*Source material:*

Lemma dict_keys_update (k : string) (v : hexdigest) (d : dict) :
  dict_keys (dict_update k v d) =
  if bool_decide (k ∈ dict_keys d) then dict_keys d else dict_keys d ++ [k].
Proof.
  unfold dict_keys. induction d as [|[k' v'] d IH]; [done|].
  cbn [dict_update map fst].
  destruct (String.eqb k k') eqn:E.
  - apply String.eqb_eq in E; subst k'. cbn [map fst].
    rewrite bool_decide_eq_true_2; [done | by left].
  - apply String.eqb_neq in E. cbn [map fst]. rewrite IH.
    destruct (bool_decide (k ∈ map fst d)) eqn:B.
    + apply bool_decide_eq_true in B.
      rewrite bool_decide_eq_true_2; [done | by right].
    + apply bool_decide_eq_false in B.
      rewrite bool_decide_eq_false_2; [done|].
      intros [?|?]%elem_of_cons; done.
Qed.

Lemma dict_update_NoDup (k : string) (v : hexdigest) (d : dict) :
  NoDup (dict_keys d) -> NoDup (dict_keys (dict_update k v d)).
Proof.
  intros Hnd. rewrite dict_keys_update. case_bool_decide as Hin; [done|].
  apply NoDup_app. split_and!; [done | | apply NoDup_singleton].
  intros x Hx ->%list_elem_of_singleton. done.
Qed.

(** ** Running monadic code *)

Ltac unfold_prims :=
  unfold bind, ret, raise, get_fs, get_gl, put_fs, put_gl, emit in *.

Lemma bind_Ok {A B} (m : M A) (k : A -> M B) (w w1 : World) (a : A) :
  m w = Ok a w1 -> bind m k w = k a w1.
Proof. unfold bind. by intros ->. Qed.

*Your assignment:* Exactly as written, reproduce the lines of the data above from the first line through the line where "destruct (String.eqb k k') eqn:E." appears.

*Solution to the exercise:*
Lemma dict_keys_update (k : string) (v : hexdigest) (d : dict) :
  dict_keys (dict_update k v d) =
  if bool_decide (k ∈ dict_keys d) then dict_keys d else dict_keys d ++ [k].
Proof.
  unfold dict_keys. induction d as [|[k' v'] d IH]; [done|].
  cbn [dict_update map fst].
  destruct (String.eqb k k') eqn:E.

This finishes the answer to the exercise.